» **Work item**
Word for word, restate the lines of the material below from its first line through the one containing "Lemma switch_parts e". Omit the rest.

» **Available data**
# # # #
Lemma env_switch e s i : exists tf r, env (switch e s) i = with_env_runs r (with_env_tf tf (env s i)).
Proof.
  assert (H1 : exists tf, env (save_context s) i = with_env_tf tf (env s i)).
  { assert (Hid : env s i = with_env_tf (env_tf (env s i)) (env s i)) by by destruct (env s i).
    unfold save_context. destruct (curenv s) as [c|]; [|by eexists]. rewrite env_upd.
    destruct (decide (c = i)) as [<-|]; by eexists. }
  destruct H1 as (tf & H1).
  assert (Hid : env (save_context s) i = with_env_runs (env_runs (env (save_context s) i)) (env (save_context s) i))
    by by destruct (env (save_context s) i).
  exists tf. unfold switch. set (s1 := set_curenv (Some e) (save_context s)).
  change (env (set_hw_asid _ (set_pm _ ?x)) i) with (env x i). rewrite env_upd.
  destruct (decide (e = i)) as [<-|]; change (env s1) with (env (save_context s)); [by eexists; rewrite H1|].
  rewrite Hid, H1. by eexists.
Qed.

Lemma switch_parts e s : exists v, switch e s =
  set_hw_asid (env_asid (env s e)) (set_pm (set_cur_pgdir (env_pgdir (env s e)) (pm s)) (set_curenv (Some e) (set_envs v s))).
Proof.
  destruct (switch_env e s e) as ((_ & _ & _ & Hg & Ha) & _).
  assert (Hs : exists v, save_context s = set_envs v s).
  { unfold save_context. destruct (curenv s); [by eexists|]. exists (envs s). by destruct s. }
  destruct Hs as (v & Hs).
  assert (E : exists w, switch e s = set_hw_asid (env_asid (env (switch e s) e))
    (set_pm (set_cur_pgdir (env_pgdir (env (switch e s) e)) (pm s)) (set_curenv (Some e) (set_envs w s)))).
  { unfold switch at 1. rewrite Hs. eexists. unfold switch. rewrite Hs. reflexivity. }
  rewrite Hg, Ha in E. exact E.
Qed.

(** The fields [env_fine] looks at. *)
Lemma env_fine_ext P v w : env_status w = env_status v -> env_ipc_recving w = env_ipc_recving v ->
  env_ipc_dstva w = env_ipc_dstva v -> signoHeader w = signoHeader v -> sighandler_table w = sighandler_table v ->
  env_fine P v -> env_fine P w.
Proof. intros E1 E2 E3 E4 E5 [? ? ? ? ?]. split; by rewrite ?E1, ?E2, ?E3, ?E4, ?E5. Qed.

Lemma switch_ok L ext fl pfl sl e s n q : kernel_ok L ext fl pfl s -> TAILQ.is_tailq q sl ->
  (forall i, i ∈ sl <-> env_status (env s i) = ENV_RUNNABLE) -> env_status (env s e) = ENV_RUNNABLE ->
  on_cpu L ext fl pfl sl e (switch e (set_sched_count n (set_env_sched_list q s))).
Proof.
  intros Ok Hq Hm Hr. set (s0 := set_sched_count n (set_env_sched_list q s)).
  destruct (switch_rest e s0) as (H1 & H2 & _ & _ & H5 & H6 & _).
  assert (Hst : forall i, env_status (env (switch e s0) i) = env_status (env s i))
    by (intros i; by destruct (env_switch e s0 i) as (tf & r & ->)).
  destruct (switch_env e s0 e) as ((_ & _ & _ & Hg & Ha) & _). destruct (switch_parts e s0) as (w & Hsw).
  split; [| |exact H1|by rewrite Hst|by rewrite H6, Hg|by rewrite H5, Ha].
  - apply (kernel_ok_frame L ext fl pfl s _ (env_pgdir (env s e))); [by rewrite Hsw..| | |done].
    + intros i. by destruct (env_switch e s0 i) as (tf & r & ->).
    + intros i. destruct (env_switch e s0 i) as (tf & r & ->). by apply (env_fine_ext _ (env s i)), Ok.
  - split; [by rewrite H2|]. intros i. by rewrite Hst.
Qed.

Lemma requeue_member s sl i : (forall i, i ∈ sl <-> env_status (env s i) = ENV_RUNNABLE \/ curenv s = Some i) ->
  i ∈ requeue s (curenv s) sl <-> env_status (env s i) = ENV_RUNNABLE.
Proof.
  intros Hm. pose proof (Hm i) as Hi. unfold requeue, is_runnable. destruct (curenv s) as [c|]; [|rewrite Hi; naive_solver].
  rewrite elem_of_app, elem_of_without, Hi. destruct (Z.eqb_spec (env_status (env s c)) ENV_RUNNABLE) as [E|E].
  - rewrite list_elem_of_singleton. destruct (decide (i = c)) as [->|]; [tauto|]. split; [|tauto]. intros [ [_ [H|H] ]|H]; [done|by injection H as <-|done].
  - split; [intros [ [Hne [H|H] ]|H]; [done|by injection H as ->|by apply elem_of_nil in H]|]. intros H. left. split; [by intros ->|by left].
Qed.

Lemma schedule_ends L ext fl pfl sl s yield Q : handing L ext fl pfl sl s -> ends ext (schedule yield s) Q.
Proof.
  intros [Ok Hq Hm]. destruct (keeps yield s) eqn:Hk.
  - destruct (curenv s) as [c|] eqn:Ec; [|unfold keeps in Hk; by rewrite Ec in Hk].
    rewrite (schedule_keep yield s c Ec Hk).
    assert (Hr : env_status (env s c) = ENV_RUNNABLE).
    { unfold keeps in Hk. rewrite Ec in Hk. apply andb_true_iff in Hk as [_ Hk]. by apply Z.eqb_eq in Hk. }
    exists L, fl, pfl, sl.
    replace (set_sched_count (dec_count (sched_count s)) s)
      with (set_sched_count (dec_count (sched_count s)) (set_env_sched_list (env_sched_list s) s)) by by destruct s.
    apply switch_ok; try done. intros i. rewrite Hm. split; [|by left]. by intros [?|[= <-] ].
  - destruct (schedule_switch yield s sl Hq) as (q & Hq' & E); [|done|].
    { intros c Hc. apply Hm. by right. }
    rewrite E. pose proof (fun i => requeue_member s sl i Hm) as HM. destruct (requeue s (curenv s) sl) as [|e l] eqn:ER; [by left|].
    assert (Hr : env_status (env s e) = ENV_RUNNABLE) by (apply HM; left).
    unfold is_runnable. rewrite (proj2 (Z.eqb_eq _ _) Hr). exists L, fl, pfl, (e :: l). by apply switch_ok.
Qed.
# # # #
» **Result for this exercise**
Lemma env_switch e s i : exists tf r, env (switch e s) i = with_env_runs r (with_env_tf tf (env s i)).
Proof.
  assert (H1 : exists tf, env (save_context s) i = with_env_tf tf (env s i)).
  { assert (Hid : env s i = with_env_tf (env_tf (env s i)) (env s i)) by by destruct (env s i).
    unfold save_context. destruct (curenv s) as [c|]; [|by eexists]. rewrite env_upd.
    destruct (decide (c = i)) as [<-|]; by eexists. }
  destruct H1 as (tf & H1).
  assert (Hid : env (save_context s) i = with_env_runs (env_runs (env (save_context s) i)) (env (save_context s) i))
    by by destruct (env (save_context s) i).
  exists tf. unfold switch. set (s1 := set_curenv (Some e) (save_context s)).
  change (env (set_hw_asid _ (set_pm _ ?x)) i) with (env x i). rewrite env_upd.
  destruct (decide (e = i)) as [<-|]; change (env s1) with (env (save_context s)); [by eexists; rewrite H1|].
  rewrite Hid, H1. by eexists.
Qed.

Lemma switch_parts e s : exists v, switch e s =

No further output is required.